Descubren en España que la contaminación atmosférica multiplica los infartos y las muertes

Un estudio reciente publicado por la Sociedad Española de Cardiología (SEC) y la Fundación Española del Corazón (FEC) ha puesto en evidencia el impacto directo de la contaminación atmosférica en la salud cardiovascular.

Analizando datos de 115.071 pacientes ingresados en 122 hospitales del Sistema Nacional de Salud de España entre 2016 y 2021, los investigadores encontraron que, cuando la concentración de partículas PM₂,₅ supera los 10 microgramos por metro cúbico, los ingresos por infarto aumentan en 22 casos por cada 1.000 hospitalizaciones en los tres días posteriores. Además, a partir de los 25 microgramos por metro cúbico, el riesgo de mortalidad por infarto durante la hospitalización crece un 14%, lo que equivale a un fallecimiento adicional por cada 125 ingresos.

“Es la primera vez que se analizan estos datos a nivel nacional con un ajuste tan minucioso”, explicó el cardiólogo Julio Núñez, coautor del estudio.
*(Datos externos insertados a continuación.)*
(** ** Ranges *)

Lemma map_pages_spec (n : nat) (st st' : State A) kinds (page cr3 root virt phys flags : Z) :
  inv st kinds -> kinds !! root = Some (root, []) -> Z.land cr3 ADDR_MASK = root ->
  user_flags flags -> 0 <= page -> aligned virt ->
  (forall k, page <= k < page + Z.of_nat n ->
     is_user (virt + k * 4096) /\ 0 <= phys + k * 4096 < u64_bound) ->
  map_pages n page cr3 virt phys flags st = (Ok tt, st') ->
  (exists kinds', kinds ⊆ kinds' /\ inv st' kinds') /\
  forall root' virt', kinds !! root' = Some (root', []) -> is_user virt' ->
    let k := virt' / 4096 - virt / 4096 in
    leaf (mem st') root' virt' =
    if decide (root' = root /\ page <= k < page + Z.of_nat n)
    then Some (leaf_entry (phys + k * 4096) flags) else leaf (mem st) root' virt'.
Proof.
  intros Hi Hroot Hcr Hf Hpage Hal. revert page st kinds Hi Hroot Hpage.
  induction n as [|n IH]; intros page st kinds Hi Hroot Hpage Hrange.
  { intros [= <-]. split; [by exists kinds|]. intros root' virt' _ _. cbv zeta. rewrite decide_False by lia. done. }
  cbn [map_pages]. rewrite se_bind_Ok. intros ([] & st1 & E1 & E2).
  destruct (Hrange page ltac:(lia)) as [Hu Hph]. unfold PAGE_SIZE in E1.
  rewrite (wrap64_small (virt + _)) in E1
    by (unfold is_user, USER_MIN, USER_MAX in Hu; unfold is_u64; rewrite u64_bound_val; lia).
  rewrite (wrap64_small (phys + _)) in E1 by done.
  pose proof (map_page_meets _ _ _ _ _ (phys + page * 4096) flags Hi Hroot Hcr Hu Hf) as Hmp.
  rewrite E1 in Hmp. destruct Hmp as [(_ & _ & Hleaf) (k1 & Hs1 & Hi1)].
  destruct (IH (page + 1) st1 k1 Hi1 (lookup_weaken _ _ _ _ Hroot Hs1)) as [(k2 & Hs2 & Hi2) Hrest];
    [lia|intros k Hk; apply Hrange; lia|done|].
  split; [exists k2; split; [by etransitivity|done]|]. intros root' virt' Hr' Hu'. cbv zeta.
  rewrite (Hrest root' virt' (lookup_weaken _ _ _ _ Hr' Hs1) Hu'). cbv zeta.
  rewrite (Hleaf root' virt' Hr' Hu').
  assert ((virt + page * 4096) / 4096 = virt / 4096 + page) as Hdiv by (rewrite Z.div_add; lia).
  rewrite Hdiv. destruct (decide (root' = root)) as [->|]; [|by rewrite !decide_False by tauto].
  repeat case_decide; try done; try lia. f_equal. f_equal. lia.
Qed.

(** After a successful [map_range] of a user range, page [k] of the range translates
    to physical page [k] of the target, and every user page outside the range, and every
    other address space, translates as before. *)
Theorem map_range_spec (st st' : State A) kinds (cr3 root virt phys size flags : Z) :
  inv st kinds -> kinds !! root = Some (root, []) -> Z.land cr3 ADDR_MASK = root ->
  user_flags flags -> 0 < size -> aligned virt -> aligned phys ->
  USER_MIN <= virt -> virt + size <= USER_MAX -> 0 <= phys -> phys + size <= 2 ^ 52 ->
  map_range cr3 virt phys size flags st = (Ok tt, st') ->
  (exists kinds', kinds ⊆ kinds' /\ inv st' kinds') /\
  (forall k, 0 <= k -> k * 4096 < size ->
     translate cr3 (virt + k * 4096) (mem st') = Some (phys + k * 4096)) /\
  forall cr3' virt', let root' := Z.land cr3' ADDR_MASK in
    kinds !! root' = Some (root', []) -> is_user virt' ->
    root' <> root \/ virt' < virt \/ virt + div_ceil size 4096 * 4096 <= virt' ->
    translate cr3' virt' (mem st') = translate cr3' virt' (mem st).
Proof.
  intros Hi Hroot Hcr Hf Hsz Hal Halp Hmin Hmax Hph Hphm. unfold map_range.
  destruct (size =? 0) eqn:E0; zbool; [lia|]. unfold PAGE_SIZE.
  pose proof (div_ceil_spec size 4096 ltac:(lia) ltac:(lia)) as [Hdc1 Hdc2].
  set (n := div_ceil size 4096) in *. unfold aligned in *.
  assert (0 <= n) by lia.
  pose proof (Z.div_mod virt 4096 ltac:(lia)) as Hvd. rewrite Hal in Hvd.
  pose proof (Z.div_mod phys 4096 ltac:(lia)) as Hpd. rewrite Halp in Hpd.
  assert (forall k, 0 <= k < n -> is_user (virt + k * 4096) /\ 0 <= phys + k * 4096 < 2 ^ 52) as Hr.
  { intros k Hk. unfold is_user, USER_MIN, USER_MAX in *. lia. }
  intros Hmap. edestruct (map_pages_spec (Z.to_nat n) st st' kinds 0 cr3 root virt phys flags)
    as [Hinv Hleaf]; try done.
  { intros k Hk. destruct (Hr k ltac:(lia)). rewrite u64_bound_val. split; [done|lia]. }
  rewrite Z2Nat.id in Hleaf by lia. split_and!; [done|..].
  - intros k Hk0 Hk. destruct (Hr k ltac:(lia)) as [Hu Hp]. rewrite translate_leaf, Hcr.
    rewrite (Hleaf root (virt + k * 4096) Hroot Hu). cbv zeta. rewrite Z.div_add by lia.
    rewrite decide_True by (split; [done|lia]). simpl. f_equal. unfold leaf_entry.
    replace (virt / 4096 + k - virt / 4096) with k by lia.
    apply entry_addr; [lia| |by destruct Hf]. rewrite Z.mod_add by lia. done.
  - intros cr3' virt'. cbv zeta. intros Hr' Hu' Hout. rewrite !translate_leaf.
    rewrite (Hleaf _ virt' Hr' Hu'). cbv zeta. rewrite decide_False; [done|].
    intros [Heq Hk]. pose proof (Z.div_mod virt' 4096 ltac:(lia)).
    pose proof (Z.mod_pos_bound virt' 4096 ltac:(lia)). lia.
Qed.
Las partículas PM₂,₅, generadas principalmente por combustión de vehículos, industrias, carbón, leña e incendios, son tan pequeñas que penetran en los alveolos pulmonares y el torrente sanguíneo, causando inflamación, estrés oxidativo y disfunción endotelial, lo que puede desencadenar problemas cardiovasculares graves.

En Argentina, la situación no es menos preocupante. Según datos de IQAir, la concentración media anual de PM₂,₅ en el país es de 13 µg/m³, superando el límite recomendado por la Organización Mundial de la Salud (OMS) de 10 µg/m³. En Buenos Aires, los niveles de PM₂,₅ han alcanzado picos de 16 µg/m³, lo que representa un riesgo significativo, especialmente para grupos vulnerables como niños, ancianos y personas con enfermedades preexistentes. La calidad del aire en la capital suele clasificarse como “moderada”, pero en meses de invierno y primavera (junio a noviembre), los niveles de contaminación tienden a aumentar debido a factores como emisiones vehiculares, actividades industriales y condiciones climáticas que dificultan la dispersión de contaminantes.

Un estudio realizado entre 2009 y 2011 en La Plata y Bahía Blanca, Buenos Aires, mostró que la exposición a partículas PM₁₀ y compuestos orgánicos volátiles (VOCs) está asociada a problemas respiratorios en niños de 6 a 12 años. Los investigadores, que midieron la calidad del aire en áreas urbanas, industriales y residenciales, también calcularon un aumento del riesgo de cáncer a largo plazo debido a la exposición a contaminantes.

Además, un análisis en Córdoba, Argentina, encontró que un incremento de 10 µg/m³ en PM₁₀ está relacionado con un aumento del 6,2% en las hospitalizaciones por infecciones respiratorias altas y un 4,4% por infecciones respiratorias bajas. Estos efectos son más pronunciados en poblaciones con menores recursos socioeconómicos, lo que pone de manifiesto una “inequidad ambiental” en la que los sectores más vulnerables enfrentan mayores riesgos.

La contaminación atmosférica también tiene un impacto económico significativo. En España, se estima que causa 62.000 ingresos hospitalarios urgentes al año, con un costo superior a 850 millones de euros. En Argentina, aunque no hay datos nacionales tan precisos, el impacto en la presión asistencial es evidente, especialmente en hospitales pediátricos como el Niño Jesús de Madrid, donde se ha demostrado que respetar los límites de NO₂ podría reducir hasta un 8% los ingresos totales y un 7% los respiratorios en niños.

Los especialistas, tanto en España como en Argentina, coinciden en que la contaminación atmosférica es un factor de riesgo de primer orden, comparable o incluso superior al impacto de las temperaturas extremas. Entre las recomendaciones para la población vulnerable están evitar la exposición en días de mala calidad del aire, permanecer en casa, usar mascarillas y mantener hábitos saludables. En Argentina, donde Buenos Aires se beneficia de vientos que ayudan a dispersar contaminantes, las autoridades locales están implementando redes de monitoreo de aire para abordar el problema, aunque se necesitan políticas más ambiciosas para reducir las emisiones.

El próximo Congreso Europeo y Mundial de Cardiología, que se celebrará en Madrid, dedicará 16 sesiones a los efectos de la contaminación en la salud cardiovascular, subrayando la urgencia de abordar este problema global. Mientras tanto, iniciativas como la desarrollada por la Universidad Nacional de Rosario, que creó un dispositivo de monitoreo de aire de bajo costo, muestran el compromiso de Argentina por generar datos accesibles y combatir los efectos de la contaminación en la salud.